CEZAR CANDUCHO

domingo, 22 de novembro de 2015

Mais da metade dos municípios não cumpre a Lei de transparência - Dados da Controladoria-Geral da União (CGU) mostra que apenas 29 municípios têm nota máxima em transparência, em uma escala de 0 a 10, o que equivale a menos de 2% do total de cidades avaliadas (1.587). Conforme a pesquisa, 822 cidades obtiveram notas entre zero e 0,99 por não terem regulamentado a Lei de Acesso à Informação (LAI) ou pela inexistência de canais para fornecer informações à sociedade.

 


Novo balanço da Controladoria-Geral da União sobre a Lei de Acesso à Informação e medidas de transparência nas administrações públicas mostra que grande parte do país ainda não atende a legislação. Segundo a CGU, mais da metade dos 1,6 mil municípios avaliados tirou nota zero ou abaixo de 1. Apenas 61, menos de 4%, tiveram nota 10.

Sete unidades da federação estão no topo da avaliação da CGU: Bahia, Distrito Federal, Espírito Santo, Goiás, Maranhão, Minas Gerais e São Paulo. Entre os municípios, 29 cidades do país receberam nota 10, sendo seis delas capitais – Brasília-DF, Curitiba-PR, João Pessoa-PB, Recife-PE, Rio Branco-AC e São Paulo-SP. Amazonas e Amapá são os estados pior avaliados. Entre as capitais, a nota zero da CGU foi apenas para Porto Velho-RO.

A pesquisa analisou a situação de 1.613 entes federativos. Entre eles, estão todos os estados e suas respectivas capitais, os entes já avaliados na primeira edição da Escala, além de novos municípios selecionados por meio de amostra probabilística definida por sorteio eletrônico. Do total de municípios desta edição, 105 demonstraram interesse voluntário para serem avaliados pela Controladoria. O balanço completo pode ser acessado aqui.

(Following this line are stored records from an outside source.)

(** [_event] *)
Definition event (who : ActorRef) (ty : EventType) (payload : list (string * pyval)) : prog unit :=
  now <- ask Now ;;
  event_id <- ask NewUuid ;;
  span_id <- ask NewSpan ;;
  draft <- of_outcome (Coordinator.make_draft event_id (ActionSpec.run_id action)
             (ActionSpec.tenant_id action) ty now who trace_id span_id
             (Some (ActionSpec.action_id action)) payload) ;;
  ask (Append draft) ;;
  Ret tt.

(** [_revoke_lease] *)
Definition revoke_lease (lease : CredentialLease) : prog unit :=
  if negb (credential_leases cfg) then Ret tt
  else
    pcatch (ask (RevokeLease (CredentialLease.lease_id lease)))
      (fun exc =>
         event actor CREDENTIAL_LEASE_REVOCATION_FAILED
           [("lease_id", PStr (uuid_str (CredentialLease.lease_id lease)));
            ("error_type", PStr (exn_type_name exc))] ;;
         Throw exc) ;;
    event actor CREDENTIAL_LEASE_REVOKED
      [("lease_id", PStr (uuid_str (CredentialLease.lease_id lease)))].

(** [_validate_result] *)
Definition validate_result (executor : Executor) (result : ExecutionResult)
    (require_current_version : bool) : outcome unit :=
  (require (ExecutionResult.action_id result =? ActionSpec.action_id action)
    (IntegrityViolationError "execution result is not bound to the requested action") ;~
  require (bool_decide (ExecutionResult.executor_name result = ex_name executor))
    (IntegrityViolationError "execution result does not match the selected executor") ;~
  require (negb (require_current_version &&
                 negb (bool_decide (ExecutionResult.executor_version result = ex_version executor))))
    (IntegrityViolationError "execution result does not match the selected executor version"))%py.
Lemma make_draft_Ok id ty now who span payload d :
  Coordinator.make_draft id (ActionSpec.run_id action) (ActionSpec.tenant_id action) ty
    now who trace_id span (Some (ActionSpec.action_id action)) payload = Ok d ->
  drafted who ty payload d /\ draftable who.
Proof.
  unfold draftable, drafted, Coordinator.make_draft, ControlEventDraft.create,
    ControlEventDraft.validate_actor_tenant. simpl.
  destruct (NonBlankStr "tenant_id" _) as [t|]; simpl; [|discriminate].
  destruct (TraceId "trace_id" trace_id) as [tr|] eqn:Htr; simpl; [|discriminate].
  unfold SpanId. destruct (hex_string 16 span); simpl; [|discriminate].
  unfold require. destruct (bool_decide _) eqn:Ht; simpl; [|discriminate].
  intros [= <-]. split; [done|]. intros id' ty' now' span' payload' ->. simpl. eauto.
Qed.

(** Evaluates the monitor at a call and the guards of the broker, nothing else. *)
Ltac red_m := cbn [mstep is_ok negb require option_map].

Lemma safe_draft m who ty payload (post : mon -> outcome unit -> Prop) :
  (forall d, drafted who ty payload d -> draftable who -> post (after_draft d m) (Ok tt)) ->
  (forall e m', m' = set_fault m \/ (m' = m /\ ~ draftable who) -> post m' (Raise e)) ->
  safe m (event action trace_id who ty payload) post.
Proof.
  intros Hok Hr. unfold event.
  apply safe_bind, safe_call. intros [now|e]; red_m; [|apply Hr; by left].
  apply safe_bind, safe_call. intros [id|e]; red_m; [|apply Hr; by left].
  apply safe_bind, safe_call. intros [span|e]; red_m; [|apply Hr; by left].
  apply safe_bind, safe_outcome.
  destruct (hex_string 16 span) eqn:Hs.
  - destruct (Coordinator.make_draft _ _ _ _ _ _ _ _ _ _) as [d|e] eqn:Hd; red_m.
    + apply make_draft_Ok in Hd as [Hdr Hw]. apply safe_bind, safe_call. intros [ev|e]; red_m.
      * by apply Hok.
      * apply Hr. by left.
    + apply Hr. right. split; [done|]. intros Hw.
      destruct (Hw id ty now span payload Hs) as (d & Hd' & _). congruence.
  - destruct (Coordinator.make_draft _ _ _ _ _ _ _ _ _ _) as [d|e] eqn:Hd; red_m.
    + exfalso. unfold Coordinator.make_draft, ControlEventDraft.create in Hd. simpl in Hd.
      run_inv Hd. unfold SpanId in *. rewrite Hs in *. discriminate.
    + apply Hr. by left.
Qed.

(** An event other than the completion *)
Lemma safe_event m who ty payload (post : mon -> outcome unit -> Prop) :
  ty <> EXECUTION_COMPLETED ->
  (draftable who -> post (after_append ty m) (Ok tt)) ->
  (forall e m', m' = set_fault m \/ (m' = m /\ ~ draftable who) -> post m' (Raise e)) ->
  safe m (event action trace_id who ty payload) post.
Proof.
  intros Hty Hok Hr. apply safe_draft; [|done]. intros d (Hd & _) Hw. unfold after_draft.
  rewrite Hd, bool_decide_false by done. by apply Hok.
Qed.

(** ** Events that set no flag *)
Definition unflagged (ty : EventType) : bool :=
  negb (bool_decide (ty = EXECUTION_STARTED) || bool_decide (ty = EXECUTION_UNCERTAIN)).

Lemma after_append_other ty m : unflagged ty = true -> after_append ty m = m.
Proof.
  unfold unflagged, after_append. intros H. destruct m; simpl.
  destruct (bool_decide (ty = EXECUTION_STARTED)), (bool_decide (ty = EXECUTION_UNCERTAIN)); try discriminate.
  by rewrite !orb_false_r.
Qed.

(** ** Before the claim *)
Definition quiet (m : mon) : Prop := m_exec m = None /\ m_completed m = None.
Definition fresh (m : mon) : Prop := quiet m /\ m_claim m = None /\ m_lease m = None.
Definition ready (claim : option bool) (lease : option CredentialLease) (m : mon) : Prop :=
  quiet m /\ m_claim m = claim /\ m_lease m = lease /\ authorized m = true /\
  (is_Some lease -> credential_leases cfg = true).

Lemma quiet_final m e : quiet m -> final m (Raise e).
Proof. intros [He Hc]. unfold final. rewrite He. split; [|done]. by split. Qed.

Lemma safe_digest m (post : mon -> outcome string -> Prop) :
  (forall o, ActionSpec.digest action = o -> post m o) -> safe m (digest_of action) post.
Proof. intros H. apply safe_outcome. by apply H. Qed.

Ltac stage := first [apply safe_bind|apply safe_outcome|apply safe_digest; intros ? ?].

Lemma safe_check_request m :
  fresh m -> m_policy m = None ->
  safe m (check_request action actor) (fun m' _ => fresh m' /\ m_policy m' = None).
Proof.
  intros Hf Hp. unfold check_request. apply safe_bind, safe_outcome. destruct (require _ _); [|done].
  destruct (ActionSpec.expires_at action); [|done].
  apply safe_bind, safe_call. intros [now|e]; red_m; [|done]. by apply safe_outcome.
Qed.

Lemma safe_check_policy m :
  fresh m -> m_policy m = None ->
  safe m (check_policy action actor trace_id) (fun m' o =>
    match o with
    | Ok p => fresh m' /\ m_policy m' = Some p /\ bound (PolicyDecision.action_digest p) = true /\
              PolicyDecision.outcome_ p <> DENY
    | Raise _ => quiet m'
    end).
Proof.
  intros Hf Hp. unfold check_policy. apply safe_bind, safe_digest. intros [d|e] Hd; [|apply Hf].
  apply safe_bind, safe_event; [done|intros _|intros e m' [->|[-> _]]; apply Hf].
  apply safe_bind, safe_call. intros o. rewrite after_append_other by done.
  red_m. rewrite Hp, !bool_decide_true by done. red_m. cbn [andb].
  destruct o as [p|e]; [|apply Hf].
  apply safe_bind, safe_digest. intros [d'|e] Hd'; [|apply Hf].
  apply safe_bind, safe_outcome.
  destruct (bool_decide (PolicyDecision.action_digest p = d')) eqn:Hb; red_m; [|apply Hf]. b2p.
  apply safe_bind, safe_event; [done|intros _|intros e m' [->|[-> _]]; apply Hf].
  apply safe_bind, safe_outcome.
  destruct (bool_decide (PolicyDecision.outcome_ p = DENY)) eqn:Ho; red_m; [apply Hf|]. b2p.
  split; [apply Hf|]. split; [done|]. split; [|done].
  unfold bound. apply bool_decide_eq_true. congruence.
Qed.

Lemma safe_check_approval m p :
  fresh m -> m_policy m = Some p -> bound (PolicyDecision.action_digest p) = true ->
  PolicyDecision.outcome_ p <> DENY ->
  safe m (check_approval action actor trace_id p) (fun m' o =>
    match o with Ok _ => ready None None m' | Raise _ => quiet m' end).
Proof.
  intros (Hq & Hc & Hl) Hp Hb Hd. unfold check_approval. apply safe_bind, safe_outcome.
  destruct (sha256_hex _) as [td|e] eqn:Htd; [|done].
  destruct (bool_decide (PolicyDecision.outcome_ p = REQUIRE_APPROVAL)) eqn:Ho; red_m; b2p.
  - apply safe_bind, safe_call. intros o. red_m. rewrite Hp, Htd, !bool_decide_true by done.
    red_m. cbn [andb]. destruct o as [[a|]|e]; [| |done].
    + apply safe_bind, safe_event; [done|intros _|intros e m' [->|[-> _]]; done].
      apply safe_outcome. destruct (bool_decide (ApprovalDecision.outcome_ a = APPROVED)) eqn:Ha;
        [|done].
      red_m. repeat split; try apply Hq; auto; [|by intros []].
      unfold authorized. simpl. by rewrite Hp, Hb, Ho, Ha.
    + apply safe_bind, safe_digest. intros [d|e] _; [|done].
      apply safe_bind, safe_event; [done|done|intros e m' [->|[-> _]]; done].
  - repeat split; try apply Hq; auto; [|by intros []].
    unfold authorized. rewrite Hp, Hb. by destruct (PolicyDecision.outcome_ p).
Qed.

Lemma safe_lease_for m executor :
  ready None None m ->
  safe m (lease_for cfg action actor trace_id executor) (fun m' o =>
    match o with Ok l => ready None l m' | Raise _ => quiet m' end).
Proof.
  intros (Hq & Hc & Hl & Ha & Hn). unfold lease_for.
  destruct (credential_leases cfg) eqn:Hcfg; [|by repeat split; try apply Hq].
  apply safe_bind, safe_call. intros o. red_m. rewrite Ha, Hc, Hl, !bool_decide_true by done. red_m.
  cbn [andb]. destruct o as [l|e]; [|done].
  apply safe_bind, safe_event; [done|intros _|intros e m' [->|[-> _]]; done].
  by repeat split; try apply Hq.
Qed.

(** The monitor at most noted a fault. *)
Definition maybe_fault (m m' : mon) : Prop := m' = m \/ m' = set_fault m.

Lemma safe_note m who ty payload (post : mon -> outcome unit -> Prop) :
  unflagged ty = true -> ty <> EXECUTION_COMPLETED ->
  (draftable who -> post m (Ok tt)) ->
  (forall e m', m' = set_fault m \/ (m' = m /\ ~ draftable who) -> post m' (Raise e)) ->
  safe m (event action trace_id who ty payload) post.
Proof. intros Hty Hc Hok Hr. apply safe_event; [done| |done]. by rewrite after_append_other. Qed.

Lemma safe_observe m executor r reused :
  safe m (observe_and_verify action actor trace_id executor r reused) (fun m' o =>
    match o with
    | Ok (ob, v) => m' = m /\ StateObservation.action_id ob = ActionSpec.action_id action /\
                    VerificationResult.action_id v = ActionSpec.action_id action
    | Raise _ => maybe_fault m m'
    end).
Proof.
  unfold observe_and_verify, maybe_fault.
  apply safe_bind, safe_call. intros [ob|e]; red_m; [|by left].
  apply safe_bind, safe_outcome.
  destruct (StateObservation.action_id ob =? _) eqn:Ho; red_m; [|by left].
  apply safe_bind, safe_note; [done|done|intros _|intros e m' [->|[-> _]]; auto].
  apply safe_bind, safe_call. intros [v|e]; red_m; [|by left].
  apply safe_bind, safe_outcome.
  destruct (VerificationResult.action_id v =? _) eqn:Hv; red_m; [|by left].
  apply safe_bind, safe_note; [done|done|intros _|intros e m' [->|[-> _]]; auto].
  apply safe_ret. b2p. by split_and!; [|lia..].
Qed.

(** ** Revocation, from any state that holds the lease *)
Definition same_but_lease (m m' : mon) : Prop :=
  m_policy m' = m_policy m /\ m_claim m' = m_claim m /\ m_lease m' = m_lease m /\
  m_exec m' = m_exec m /\ m_completed m' = m_completed m /\ m_attempt m' = m_attempt m /\
  m_recorded m' = m_recorded m /\ m_uncertain m' = m_uncertain m.

Lemma safe_revoke m l :
  m_lease m = Some l ->
  safe m (revoke_lease cfg action actor trace_id l) (fun m' o =>
    same_but_lease m m' /\ (m_fault m = true -> m_fault m' = true) /\
    match o with Ok _ => credential_leases cfg = true -> m_revoked m' = true | Raise _ => True end).
Proof.
  intros Hl. unfold revoke_lease. destruct (credential_leases cfg); cbn [negb]; [|done].
  apply safe_bind, safe_catch, safe_call. intros o. red_m. rewrite Hl. red_m.
  rewrite bool_decide_true by done. destruct o as [[]|e].
  - apply safe_note; [done|done|intros _|intros e m' [->|[-> _]]]; done.
  - apply safe_bind, safe_note; [done|done|intros _|intros e' m' [->|[-> _]]]; done.
Qed.

(** ** The branch of a refused claim *)
Lemma validate_ok executor r current :
  validate_result action executor r current = Ok tt ->
  ExecutionResult.action_id r = ActionSpec.action_id action.
Proof. unfold validate_result. intros H. run_inv H. b2p. lia. Qed.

O quadro geral ainda deixa a desejar no cumprimento da Lei de Acesso a Informação e medidas de transparência. No total, a CGU identificou mais da metade dos municípios analisados (51,8%) com nota entre 0 e 0,99. Um em cada quatro (25,1%) ficaram só um pouco melhores do que isso, sendo classificados entre 1 e 2,99. Nesse quadro geral, apenas 61 municípios tiveram nota 10 (3,8%).

Valdir Simão lembrou que a CGU não tem atribuição de fiscalizar o cumprimento da lei de acesso nos estados e municípios. “Infelizmente, alguns estados ainda não se sensibilizaram.”

Para chegar aos dados foram realizados quatro pedidos de acesso à informação, sendo três voltados para assuntos das principais áreas sociais: saúde, educação e assistência social. A quarta solicitação de informação foi baseada na regulamentação do acesso à informação pelo ente federativo avaliado. O objetivo foi verificar o desempenho e o cumprimento às normas legais e efetividade dos pedidos de acesso (transparência passiva).

Para dar a nota na escala de 0 a 10 pontos, a CGU calculou a soma de dois critérios: a regulamentação da Lei de Acesso (25%); e a efetiva existência de transparência passiva (75%). Desta vez, cidades com mais de 50 mil habitantes entraram no sorteio. Também foi a retirado o critério de desempate no caso de entes avaliados com a mesma nota, antes definido pela população.

Os dados fazem parte da segunda edição da Escala Brasil Transparente (EBT). O indicador mede o grau de transparência em estados e municípios e o cumprimento da legislação. Foram avaliados 1.613 entes federativos, incluindo todos os estados e capitais. Alguns municípios foram selecionados por amostragem.

São avaliadas as informações disponibilizadas e pedidos de dados nas áreas de saúde, educação e assistência social. A nota é calculada levando em conta a regulamentação da Lei de Acesso (25%) e a existência de transparência passiva (75%). A primeira edição da escala foi divulgada em maio deste ano.

De acordo com o levantamento, 30 cidades conquistaram nota 10, entre elas, Apiúna (SC), que conseguiu a nota máxima nas duas edições. Entre as capitais, tiveram a maiores notas: Brasília, Curitiba, João Pessoa, Recife e Rio Branco.

Segundo a CGU, o percentual de municípios com notas entre 9 e 10 mais que triplicou em relação à primeira avaliação. Porém, o ministro da CGU, Valdir Simão, ressaltou que mais da metade dos municípios ainda não cumprem à lei.